**Exercise details**
Among the lines of the data below, count those that hold the word "GRecordDecode". Answer with the number alone.
================
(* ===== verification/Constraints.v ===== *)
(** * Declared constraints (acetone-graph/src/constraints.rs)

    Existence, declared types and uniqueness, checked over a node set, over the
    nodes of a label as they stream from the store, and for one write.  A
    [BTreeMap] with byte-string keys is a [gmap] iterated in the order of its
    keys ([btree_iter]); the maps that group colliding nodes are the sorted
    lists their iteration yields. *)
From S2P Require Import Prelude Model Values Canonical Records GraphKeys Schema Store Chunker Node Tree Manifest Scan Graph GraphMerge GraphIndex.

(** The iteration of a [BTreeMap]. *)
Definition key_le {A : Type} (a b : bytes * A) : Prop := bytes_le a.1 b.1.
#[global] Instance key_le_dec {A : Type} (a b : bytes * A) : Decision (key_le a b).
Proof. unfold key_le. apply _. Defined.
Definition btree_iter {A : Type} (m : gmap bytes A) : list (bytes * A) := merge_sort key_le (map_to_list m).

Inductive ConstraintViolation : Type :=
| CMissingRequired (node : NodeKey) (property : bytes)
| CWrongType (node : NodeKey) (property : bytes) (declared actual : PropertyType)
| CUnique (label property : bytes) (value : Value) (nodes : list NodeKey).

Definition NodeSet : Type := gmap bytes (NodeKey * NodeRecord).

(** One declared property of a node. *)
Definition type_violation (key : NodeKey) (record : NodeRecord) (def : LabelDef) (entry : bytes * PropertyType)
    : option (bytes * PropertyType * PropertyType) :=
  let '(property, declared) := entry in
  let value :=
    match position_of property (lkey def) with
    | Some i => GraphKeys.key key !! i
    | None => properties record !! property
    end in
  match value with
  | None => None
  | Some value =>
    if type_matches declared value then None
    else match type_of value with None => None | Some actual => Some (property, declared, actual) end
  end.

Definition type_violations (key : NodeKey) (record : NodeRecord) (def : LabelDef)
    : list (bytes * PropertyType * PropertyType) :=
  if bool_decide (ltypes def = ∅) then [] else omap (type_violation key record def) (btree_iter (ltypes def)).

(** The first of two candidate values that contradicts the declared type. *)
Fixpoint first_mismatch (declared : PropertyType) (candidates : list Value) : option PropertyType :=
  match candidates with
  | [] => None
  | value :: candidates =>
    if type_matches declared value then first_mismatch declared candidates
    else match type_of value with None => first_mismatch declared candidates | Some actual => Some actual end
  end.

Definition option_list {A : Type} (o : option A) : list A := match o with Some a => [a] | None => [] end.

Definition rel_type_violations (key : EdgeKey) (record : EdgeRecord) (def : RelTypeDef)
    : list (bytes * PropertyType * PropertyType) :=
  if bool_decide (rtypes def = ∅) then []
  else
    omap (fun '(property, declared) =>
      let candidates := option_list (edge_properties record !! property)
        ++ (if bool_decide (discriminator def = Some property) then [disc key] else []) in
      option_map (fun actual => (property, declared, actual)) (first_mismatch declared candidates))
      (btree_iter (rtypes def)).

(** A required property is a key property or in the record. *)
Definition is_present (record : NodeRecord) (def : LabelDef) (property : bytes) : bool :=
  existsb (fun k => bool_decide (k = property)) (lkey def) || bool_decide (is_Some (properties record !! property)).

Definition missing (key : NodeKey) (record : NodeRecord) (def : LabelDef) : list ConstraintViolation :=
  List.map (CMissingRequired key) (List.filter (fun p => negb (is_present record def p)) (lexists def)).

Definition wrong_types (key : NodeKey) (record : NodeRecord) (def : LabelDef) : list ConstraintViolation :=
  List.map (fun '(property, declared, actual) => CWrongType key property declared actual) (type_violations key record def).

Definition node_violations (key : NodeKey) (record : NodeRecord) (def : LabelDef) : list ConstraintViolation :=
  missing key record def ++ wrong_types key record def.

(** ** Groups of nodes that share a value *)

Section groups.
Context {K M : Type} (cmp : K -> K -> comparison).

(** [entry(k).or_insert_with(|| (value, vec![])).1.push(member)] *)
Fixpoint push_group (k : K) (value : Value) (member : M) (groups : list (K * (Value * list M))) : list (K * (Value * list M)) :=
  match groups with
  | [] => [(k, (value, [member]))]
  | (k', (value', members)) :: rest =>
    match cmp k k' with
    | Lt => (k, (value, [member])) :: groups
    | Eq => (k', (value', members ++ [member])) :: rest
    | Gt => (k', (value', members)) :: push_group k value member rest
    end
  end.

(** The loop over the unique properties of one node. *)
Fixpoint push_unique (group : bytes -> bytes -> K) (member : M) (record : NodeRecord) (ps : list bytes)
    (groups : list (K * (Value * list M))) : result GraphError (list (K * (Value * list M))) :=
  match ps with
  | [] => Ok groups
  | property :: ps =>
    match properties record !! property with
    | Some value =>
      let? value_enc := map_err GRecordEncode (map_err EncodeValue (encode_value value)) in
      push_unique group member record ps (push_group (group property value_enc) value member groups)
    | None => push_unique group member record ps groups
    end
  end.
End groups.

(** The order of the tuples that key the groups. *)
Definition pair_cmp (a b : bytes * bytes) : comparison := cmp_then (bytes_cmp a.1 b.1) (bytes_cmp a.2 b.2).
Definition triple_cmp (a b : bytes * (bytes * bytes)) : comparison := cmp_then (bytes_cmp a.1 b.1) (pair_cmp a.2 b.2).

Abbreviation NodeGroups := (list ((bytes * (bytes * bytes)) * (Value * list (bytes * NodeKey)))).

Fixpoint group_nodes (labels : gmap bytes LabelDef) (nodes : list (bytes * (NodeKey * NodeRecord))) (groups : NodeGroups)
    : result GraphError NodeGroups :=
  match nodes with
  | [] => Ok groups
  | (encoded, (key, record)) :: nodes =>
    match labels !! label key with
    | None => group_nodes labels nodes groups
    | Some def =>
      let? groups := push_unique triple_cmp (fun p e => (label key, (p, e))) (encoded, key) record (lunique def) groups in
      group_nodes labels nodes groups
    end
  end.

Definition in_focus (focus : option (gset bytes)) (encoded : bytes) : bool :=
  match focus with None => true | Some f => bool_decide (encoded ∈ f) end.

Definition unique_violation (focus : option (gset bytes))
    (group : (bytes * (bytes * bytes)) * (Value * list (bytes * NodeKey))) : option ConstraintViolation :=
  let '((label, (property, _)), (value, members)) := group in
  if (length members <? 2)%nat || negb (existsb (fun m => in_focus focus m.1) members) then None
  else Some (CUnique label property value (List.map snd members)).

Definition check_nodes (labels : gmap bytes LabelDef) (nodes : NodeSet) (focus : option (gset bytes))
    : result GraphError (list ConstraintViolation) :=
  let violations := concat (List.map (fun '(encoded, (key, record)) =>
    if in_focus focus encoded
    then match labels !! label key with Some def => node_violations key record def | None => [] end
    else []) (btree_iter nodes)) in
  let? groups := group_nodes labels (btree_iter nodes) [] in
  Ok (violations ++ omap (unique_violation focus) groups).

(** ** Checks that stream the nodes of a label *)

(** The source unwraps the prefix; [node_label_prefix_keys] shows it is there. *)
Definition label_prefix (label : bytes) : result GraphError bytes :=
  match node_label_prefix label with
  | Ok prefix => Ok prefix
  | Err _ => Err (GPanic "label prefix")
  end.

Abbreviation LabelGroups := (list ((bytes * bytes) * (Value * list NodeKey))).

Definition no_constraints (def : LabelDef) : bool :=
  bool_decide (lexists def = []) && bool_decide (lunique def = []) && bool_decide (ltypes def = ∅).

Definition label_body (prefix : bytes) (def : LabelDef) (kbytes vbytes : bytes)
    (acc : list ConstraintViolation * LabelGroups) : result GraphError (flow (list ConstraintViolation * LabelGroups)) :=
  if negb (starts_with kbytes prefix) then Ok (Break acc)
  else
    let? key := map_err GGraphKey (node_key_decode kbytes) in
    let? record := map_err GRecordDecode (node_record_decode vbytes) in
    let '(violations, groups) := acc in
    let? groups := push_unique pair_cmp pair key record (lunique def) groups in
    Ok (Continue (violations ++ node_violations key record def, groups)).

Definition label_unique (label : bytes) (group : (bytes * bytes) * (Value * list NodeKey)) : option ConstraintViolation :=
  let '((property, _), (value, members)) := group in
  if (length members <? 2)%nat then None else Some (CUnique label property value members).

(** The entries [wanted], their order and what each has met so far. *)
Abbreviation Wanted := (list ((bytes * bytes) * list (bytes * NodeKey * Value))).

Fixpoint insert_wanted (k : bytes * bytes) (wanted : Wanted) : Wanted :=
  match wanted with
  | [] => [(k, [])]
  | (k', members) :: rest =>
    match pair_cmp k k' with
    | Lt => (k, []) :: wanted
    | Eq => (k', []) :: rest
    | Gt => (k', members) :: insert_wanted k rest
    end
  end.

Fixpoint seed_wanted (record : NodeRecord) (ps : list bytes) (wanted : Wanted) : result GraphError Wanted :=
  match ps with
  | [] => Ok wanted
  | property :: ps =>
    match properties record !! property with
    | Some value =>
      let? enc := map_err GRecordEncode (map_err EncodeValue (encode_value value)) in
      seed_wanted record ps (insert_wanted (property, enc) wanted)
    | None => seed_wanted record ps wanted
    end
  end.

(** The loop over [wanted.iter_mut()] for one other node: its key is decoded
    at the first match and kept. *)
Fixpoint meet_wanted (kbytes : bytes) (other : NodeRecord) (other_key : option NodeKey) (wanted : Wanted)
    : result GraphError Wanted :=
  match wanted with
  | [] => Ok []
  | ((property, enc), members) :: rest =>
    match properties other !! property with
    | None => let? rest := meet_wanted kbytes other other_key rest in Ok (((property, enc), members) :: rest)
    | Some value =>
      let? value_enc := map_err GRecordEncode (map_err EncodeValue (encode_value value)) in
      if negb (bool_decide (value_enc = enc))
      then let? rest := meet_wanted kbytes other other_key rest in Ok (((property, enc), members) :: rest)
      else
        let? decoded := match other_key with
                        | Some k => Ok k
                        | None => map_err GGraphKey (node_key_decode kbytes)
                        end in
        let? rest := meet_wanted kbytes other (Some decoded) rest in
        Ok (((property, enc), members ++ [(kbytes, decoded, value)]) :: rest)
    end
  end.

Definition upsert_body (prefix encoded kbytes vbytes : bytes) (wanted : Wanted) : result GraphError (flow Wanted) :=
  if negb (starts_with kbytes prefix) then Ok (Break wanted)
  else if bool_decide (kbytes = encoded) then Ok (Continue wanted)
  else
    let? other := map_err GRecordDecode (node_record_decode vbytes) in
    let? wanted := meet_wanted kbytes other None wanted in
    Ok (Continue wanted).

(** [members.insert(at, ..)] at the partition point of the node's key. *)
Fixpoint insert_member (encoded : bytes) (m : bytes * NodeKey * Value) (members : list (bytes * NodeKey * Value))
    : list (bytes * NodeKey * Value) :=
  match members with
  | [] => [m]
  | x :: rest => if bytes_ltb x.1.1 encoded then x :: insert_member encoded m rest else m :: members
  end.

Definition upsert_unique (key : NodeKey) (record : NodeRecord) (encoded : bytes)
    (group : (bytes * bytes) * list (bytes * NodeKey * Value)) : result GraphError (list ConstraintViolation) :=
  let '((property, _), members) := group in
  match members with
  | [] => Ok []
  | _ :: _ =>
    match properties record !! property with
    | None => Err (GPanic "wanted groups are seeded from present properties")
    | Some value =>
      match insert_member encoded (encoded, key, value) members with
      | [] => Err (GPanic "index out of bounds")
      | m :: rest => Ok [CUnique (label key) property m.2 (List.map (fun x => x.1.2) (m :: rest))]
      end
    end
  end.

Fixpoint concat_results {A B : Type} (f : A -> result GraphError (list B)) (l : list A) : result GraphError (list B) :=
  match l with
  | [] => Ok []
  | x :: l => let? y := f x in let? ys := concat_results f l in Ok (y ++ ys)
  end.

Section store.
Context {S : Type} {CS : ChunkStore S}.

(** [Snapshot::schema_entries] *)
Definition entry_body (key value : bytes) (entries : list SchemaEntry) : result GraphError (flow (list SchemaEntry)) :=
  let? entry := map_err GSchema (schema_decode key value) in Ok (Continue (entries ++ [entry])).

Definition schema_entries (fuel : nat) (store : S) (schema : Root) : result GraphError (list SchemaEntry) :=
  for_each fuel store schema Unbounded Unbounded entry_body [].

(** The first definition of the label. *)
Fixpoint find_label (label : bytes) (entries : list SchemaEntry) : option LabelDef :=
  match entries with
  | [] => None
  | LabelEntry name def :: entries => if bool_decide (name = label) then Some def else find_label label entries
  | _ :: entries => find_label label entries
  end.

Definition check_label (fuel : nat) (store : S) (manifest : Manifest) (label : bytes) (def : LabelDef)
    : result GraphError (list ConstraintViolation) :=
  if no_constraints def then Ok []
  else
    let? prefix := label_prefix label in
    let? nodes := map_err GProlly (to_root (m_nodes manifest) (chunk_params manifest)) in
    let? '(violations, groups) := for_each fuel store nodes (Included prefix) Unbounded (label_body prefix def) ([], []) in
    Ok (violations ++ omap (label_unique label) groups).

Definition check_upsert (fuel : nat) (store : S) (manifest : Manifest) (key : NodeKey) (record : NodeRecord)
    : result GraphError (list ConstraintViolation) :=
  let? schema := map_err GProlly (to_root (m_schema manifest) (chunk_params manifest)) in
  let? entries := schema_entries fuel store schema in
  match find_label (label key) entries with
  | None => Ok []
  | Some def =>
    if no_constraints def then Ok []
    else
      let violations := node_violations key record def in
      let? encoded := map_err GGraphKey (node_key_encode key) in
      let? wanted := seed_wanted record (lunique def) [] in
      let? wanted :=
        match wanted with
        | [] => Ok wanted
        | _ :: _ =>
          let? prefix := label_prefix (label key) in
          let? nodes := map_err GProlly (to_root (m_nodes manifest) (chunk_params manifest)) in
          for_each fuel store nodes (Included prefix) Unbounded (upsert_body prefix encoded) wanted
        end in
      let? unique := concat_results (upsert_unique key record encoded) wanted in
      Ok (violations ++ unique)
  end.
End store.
================
**Solution for this problem**
2